Schroder suggested that he expected his claims to be dismissed, because "when you verbalize those things, society wants to make it sound like you're crazy, or something. And so that's another way to find the truth, because sometimes it's the exact opposite of what society says or what the programming from the stranger there tries to teach you."

"I don't know what they are, but they move fast, they can change direction and they can stop and adjust their lights," he added of the flying objects.

Elsewhere in his video, Schroder praised Musk for his recent purchase of Twitter, before claiming that his account had previously been "taken away" by the previous owner "after I bailed Kyle Rittenhouse out." Rittenhouse killed two men and injured a third during protests in Kenosha, Wisconsin, in 2019. He was acquitted of multiple charges including first-degree homicide at trial in 2021.

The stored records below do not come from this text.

(** ** Runs *)

Fixpoint run (os : list op) (s : t) : outcome (list (Z * bool) * t) :=
  match os with
  | [] => Done ([], s)
  | o :: os => let! (d, m, s) := step o s in let! (l, s) := run os s in Done ((d, m) :: l, s)
  end.
Fixpoint refRun (os : list op) (l : refStack) : list (Z * bool) * refStack :=
  match os with
  | [] => ([], l)
  | o :: os => let (r, l') := refRun os (refStep o l) in (refResult o l :: r, l')
  end.

(** The number of accesses; nothing is dropped while checking. *)
Fixpoint touches (os : list op) : Z := match os with [] => 0 | Touch _ :: os => touches os + 1 | _ :: os => touches os end.
Definition allowed (verify : bool) (o : op) : Prop := match o with Drop _ => verify = false | _ => True end.

Lemma new_holds verify lin log : holds (new verify lin log) 0 [].
Proof.
  assert (Hat : forall i j p, 0 <= i -> at_ (new verify lin log) i j p <-> i = 1 /\ j = 0 /\ p = O).
  { intros i j p Hi. unfold at_. cbn [tree new]. split.
    - intros (l & E & Ej). destruct (Z.to_nat i) as [|[|k]] eqn:Ei; [injection E as <-; by rewrite lookup_empty in Ej|injection E as <-|done].
      apply lookup_singleton_Some in Ej as [<- [= <-]]. lia.
    - intros (-> & -> & ->). eexists. split; [done|apply lookup_singleton_eq]. }
  split; [|apply SSorted_nil|apply NoDup_nil_2| |done].
  - exists (fun _ => false), 1, (fun i => if i =? 0 then 0 else 1). split; [|by intros e ?%not_elem_of_nil]. split; try done; try lia; try apply NoDup_nil_2.
    + split; try done; try lia.
      * intros i Hi. assert (i = 0 \/ i = 1) as [->| ->] by lia; done.
      * intros i j Hi Hj. assert (i = 0) as -> by lia. change (j < 0) in Hj. change (j / 2 < 1). assert (j / 2 <= 0) by (apply Z.div_le_upper_bound; lia). lia.
      * intros i i' j j' p Hi Hi' (-> & -> & _)%Hat (-> & -> & _)%Hat; done.
      * intros i j p Hi (_ & _ & ->)%Hat; [cbn; lia|done].
    + intros i j Hi [Hj Hd]. cbn in Hj. destruct (Z.eqb_spec i 0) as [->|]; [lia|]. assert (i = 1) as -> by lia. assert (j = 0) as -> by lia.
      exists O, newNode. split; [by apply Hat|]. split; [apply lookup_singleton_eq|]. split; done.
    + split; [done|]. intros i Hi. assert (i = 1) as -> by lia. done.
    + intros k ?%not_elem_of_nil. done.
  - intros a k. cbn [aiMap new]. rewrite lookup_empty. split; [done|by intros (e & ?%not_elem_of_nil & _)].
Qed.

Lemma run_ok verify os : Forall (allowed verify) os -> forall s n es, holds s n es -> verifyStack s = verify -> n + touches os < 2 ^ 31 ->
  exists s' n' es', run os s = Done (fst (refRun os (abstraction es)), s') /\ holds s' n' es' /\ abstraction es' = snd (refRun os (abstraction es)) /\ n' <= n + touches os.
Proof.
  intros Hall. induction Hall as [|o os Ho Hall IH]; intros s n es Hh Hv Hn; [exists s, n, es; split; [done|]; split; [done|]; split; [done|]; cbn; lia|].
  assert (Hstep : exists n', refines o s n n' es /\ n' + touches os = n + touches (o :: os)).
  { destruct o as [a|a|a m]; cbn [touches] in *.
    - exists (n + 1). assert (0 <= touches os) by (clear; induction os as [|[] os IH]; cbn; lia). split; [apply touch_ok; [done|]|]; lia.
    - exists n. split; [apply drop_ok; [done|congruence]|lia].
    - exists n. split; [by apply look_step_ok|lia]. }
  destruct Hstep as (n1 & (s1 & es1 & E1 & Hh1 & A1 & V1) & Hn1). destruct (IH s1 n1 es1 Hh1 ltac:(congruence) ltac:(lia)) as (s2 & n2 & es2 & E2 & Hh2 & A2 & Hle).
  exists s2, n2, es2. cbn [run refRun]. rewrite E1. destruct (refResult o (abstraction es)) as [d m]. cbn [obind]. rewrite E2. cbn [obind]. rewrite A1 in *.
  destruct (refRun os (refStep o (abstraction es))) as [r l']. cbn [fst snd] in *. split; [done|]. split; [done|]. split; [done|lia].
Qed.

(** ** Distinct addresses *)

(** The accesses since the last one to [a], in a history with the newest first. *)
Fixpoint since (a : Z) (h : list Z) : option (list Z) :=
  match h with
  | [] => None
  | b :: h => if b =? a then Some [] else match since a h with Some l => Some (b :: l) | None => None end
  end.

(** The number of distinct addresses among them. *)
Definition stackDistance (a : Z) (h : list Z) : Z :=
  match since a h with Some l => Z.of_nat (size (list_to_set l : gset Z)) | None => Infinity end.

Fixpoint mru (h : list Z) : refStack := match h with [] => [] | b :: h => (b, false) :: others b (mru h) end.

(** The addresses above [a]. *)
Fixpoint above (a : Z) (l : refStack) : option (list Z) :=
  match l with
  | [] => None
  | (b, _) :: l => if b =? a then Some [] else match above a l with Some p => Some (b :: p) | None => None end
  end.

Lemma depthOf_above a l : (forall x, x ∈ l -> x.2 = false) -> depthOf a l = (fun p => (length p, false)) <$> above a l.
Proof.
  induction l as [|[b m] l IH]; intros Hm; [done|]. cbn. destruct (b =? a); [cbn; do 2 f_equal; apply (Hm (b, m)); left|].
  rewrite IH by (intros x Hx; apply Hm; by right). by destruct (above a l).
Qed.

Lemma above_others a b l : b <> a -> above a (others b l) = filter (fun x => x <> b) <$> above a l.
Proof.
  intros Hne. induction l as [|[d m] l IH]; [done|]. unfold others in *. rewrite filter_cons. cbn [above fst]. destruct (decide (d <> b)) as [Hd|Hd].
  - cbn [above]. destruct (Z.eqb_spec d a); [done|]. rewrite IH. destruct (above a l); [|done]. cbn [fmap option_fmap option_map]. by rewrite filter_cons, decide_True.
  - assert (d = b) as -> by (destruct (decide (d = b)); done || tauto). rewrite IH, (proj2 (Z.eqb_neq b a)) by done. destruct (above a l); [|done]. cbn [fmap option_fmap option_map]. by rewrite filter_cons, decide_False by tauto.
Qed.

Lemma mru_unmarked h x : x ∈ mru h -> x.2 = false.
Proof.
  induction h as [|b h IH]; [by intros ?%not_elem_of_nil|]. cbn. intros [->|Hx]%elem_of_cons; [done|]. apply IH. by apply list_elem_of_filter in Hx as [_ ?].
Qed.

Lemma mru_above a h : match since a h with
  | Some l => exists p, above a (mru h) = Some p /\ NoDup p /\ forall x, x ∈ p <-> x ∈ l
  | None => above a (mru h) = None
  end.
Proof.
  induction h as [|b h IH]; [done|]. cbn. destruct (Z.eqb_spec b a) as [->|Hne]; [exists []; split; [done|]; split; [apply NoDup_nil_2|done]|].
  rewrite above_others by done. destruct (since a h) as [l|]; [|by rewrite IH]. destruct IH as (p & -> & Hnd & Hp). cbn. eexists. split; [done|]. split.
  - apply NoDup_cons. split; [|by apply NoDup_filter]. by intros [? _]%list_elem_of_filter.
  - intros x. rewrite !elem_of_cons, list_elem_of_filter, Hp. destruct (decide (x = b)); tauto.
Qed.

Lemma mru_depth a h : refResult (Touch a) (mru h) = (stackDistance a h, false).
Proof.
  unfold refResult, stackDistance. cbn [addrOf]. rewrite depthOf_above by apply mru_unmarked. pose proof (mru_above a h) as Hm. destruct (since a h) as [l|]; [|by rewrite Hm].
  destruct Hm as (p & -> & Hnd & Hp). cbn. do 2 f_equal. rewrite <-(size_list_to_set (C := gset Z) p Hnd). f_equal. set_solver.
Qed.

Lemma touches_mru h : forall l, snd (refRun (Touch <$> h) (mru l)) = mru (rev h ++ l).
Proof.
  induction h as [|a h IH]; intros l; [done|]. cbn [fmap list_fmap refRun]. change ((a, false) :: others a (mru l)) with (mru (a :: l)).
  specialize (IH (a :: l)). destruct (refRun _ _) as [r l'] eqn:E. cbn [snd rev] in *. change (refStep (Touch a) (mru l)) with (mru (a :: l)) in *.
  fold (fmap Touch h) in *. cbn [rev]. rewrite <-app_assoc. destruct (refRun (Touch <$> h) (mru (a :: l))) as [r' l''] eqn:E'. cbn in *. congruence.
Qed.

Lemma touches_all h : touches (Touch <$> h) = Z.of_nat (length h).
Proof. induction h as [|a h IH]; [done|]. cbn [fmap list_fmap touches length]. fold (fmap Touch h). lia. Qed.

(** The calculator with its tree of partial sums is the stack of marked
    addresses: on any sequence of accesses, lookups and, when it does not check
    itself, removals, with less than 2^31 accesses, it never fails, dereferences
    no deleted node, passes its own checks against the naive stack, and returns
    for each operation the depth of the address and its mark. *)
Theorem stack_refines verify lin log os : Forall (allowed verify) os -> touches os < 2 ^ 31 ->
  exists s, run os (new verify lin log) = Done (fst (refRun os []), s).
Proof.
  intros Ho Ht. destruct (run_ok verify os Ho _ 0 [] (new_holds verify lin log) eq_refl Ht) as (s & n & es & E & _). by exists s.
Qed.

(** C35: the distance returned for an access is the number of distinct addresses
    used since the last access to the same address, and infinity if there was
    none, after any history of less than 2^31 - 1 accesses. *)
Theorem stack_distance_exact verify lin log h a : Z.of_nat (length h) + 1 < 2 ^ 31 ->
  exists r s s', run (Touch <$> h) (new verify lin log) = Done (r, s) /\
    calcStackDistAndUpdate a true s = Done (stackDistance a (rev h), false, s').
Proof.
  intros Hh. assert (Hall : Forall (allowed verify) (Touch <$> h)) by (apply Forall_fmap, Forall_true; done).
  destruct (run_ok verify (Touch <$> h) Hall _ 0 [] (new_holds verify lin log) eq_refl) as (s & n & es & E & Hs & Ha & Hn); [rewrite touches_all; lia|].
  rewrite touches_all in Hn. destruct (touch_ok s n es a Hs) as (s' & es' & E' & _); [lia|].
  exists (fst (refRun (Touch <$> h) (abstraction []))), s, s'. split; [done|]. cbn [step] in E'. rewrite E', Ha. change (abstraction []) with (mru []).
  by rewrite touches_mru, app_nil_r, mru_depth.
Qed.

(** ** Examples *)

Definition runOps : list op := [Touch 1; Touch 2; Touch 3; Look 1 true; Touch 2; Touch 1; Look 1 false; Touch 3].

Lemma stack_refines_witness : exists s, run runOps (new true false false) =
  Done ([(Infinity, false); (Infinity, false); (Infinity, false); (2, false); (1, false); (2, true); (0, false); (2, false)], s).
Proof. apply (stack_refines true false false runOps); [repeat constructor|cbn; lia]. Defined.

Lemma stack_distance_exact_witness : exists r s s', run (Touch <$> [7; 8; 9; 8; 8]) (new true false false) = Done (r, s) /\
  calcStackDistAndUpdate 7 true s = Done (2, false, s').
Proof. apply (stack_distance_exact true false false [7; 8; 9; 8; 8] 7). cbn. lia. Defined.

(** An address removed while the calculator checks itself stays on the naive
    stack: its next access does not pass the check. *)
Theorem drop_fails_check : run [Touch 1; Drop 1; Touch 1] (new true false false) = Exited /\
  exists s, run [Touch 1; Drop 1; Touch 1] (new false false false) = Done ([(Infinity, false); (0, false); (Infinity, false)], s).
Proof. split; [by vm_compute|]. eexists. by vm_compute. Qed.

(** With 32 layers the width of the topmost inner layer is not an [int]. *)
Theorem deep_tree_fails s : getTreeDepth s = 32 -> isPowerOf2 (index s) = false -> updateTree s = Exited.
Proof. intros Hd Hp. unfold updateTree. rewrite Hp, Hd. done. Qed.

(** A root whose leaves are all gone when the tree grows is kept. *)
Theorem empty_root_kept : exists r s p n, run [Touch 1; Touch 1; Touch 1] (new true false false) = Done (r, s) /\
  at_ s 1 0 p /\ heap s !! p = Some n /\ sumLeft n = 0 /\ sumRight n = 0 /\ discardLeft n = true /\ discardRight n = true.
Proof.
  assert (Hc : match run [Touch 1; Touch 1; Touch 1] (new true false false) with
    | Done (_, s) => match tree s !! 1%nat ≫= lookup 0 with
        | Some (Some p) => match heap s !! p with Some n => (sumLeft n =? 0) && (sumRight n =? 0) && discardLeft n && discardRight n | None => false end
        | _ => false end
    | _ => false end = true) by (by vm_compute).
  destruct (run [Touch 1; Touch 1; Touch 1] (new true false false)) as [[r s]| |]; [|done..].
  destruct (tree s !! 1%nat) as [l|] eqn:El; [|done]. cbn in Hc. destruct (l !! 0) as [[p|]|] eqn:Ep; [|done..]. destruct (heap s !! p) as [n|] eqn:En; [|done].
  apply andb_prop in Hc as [[[H1%Z.eqb_eq H2%Z.eqb_eq]%andb_prop H3]%andb_prop H4]. exists r, s, p, n. split; [done|]. split; [by exists l|]. done.
Qed.

End StackDistRun.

The Golden Globe-winning star of The Champ also went on to state that Neuralink—Musk's brain computer chip startup that intends to develop ultra-high bandwidth interfaces between brains and computers—was written about in the Bible.

Elon Musk praised for buying Twitter
Elon Musk is pictured at Heidi Klum's 2022 Halloween Party on October 31, 2022, in New York City. Ricky Schroder has praised the billionaire for purchasing Twitter. Taylor Hill/Getty Images

In a direct address to Musk, the actor said that he had been "looking at Neuralink, and I just wish you were sitting here, so I could ask you directly. But I have a question, and that is, there's an ancient text in the Bible that talks about what you're doing, developing a chip that goes in people's brains."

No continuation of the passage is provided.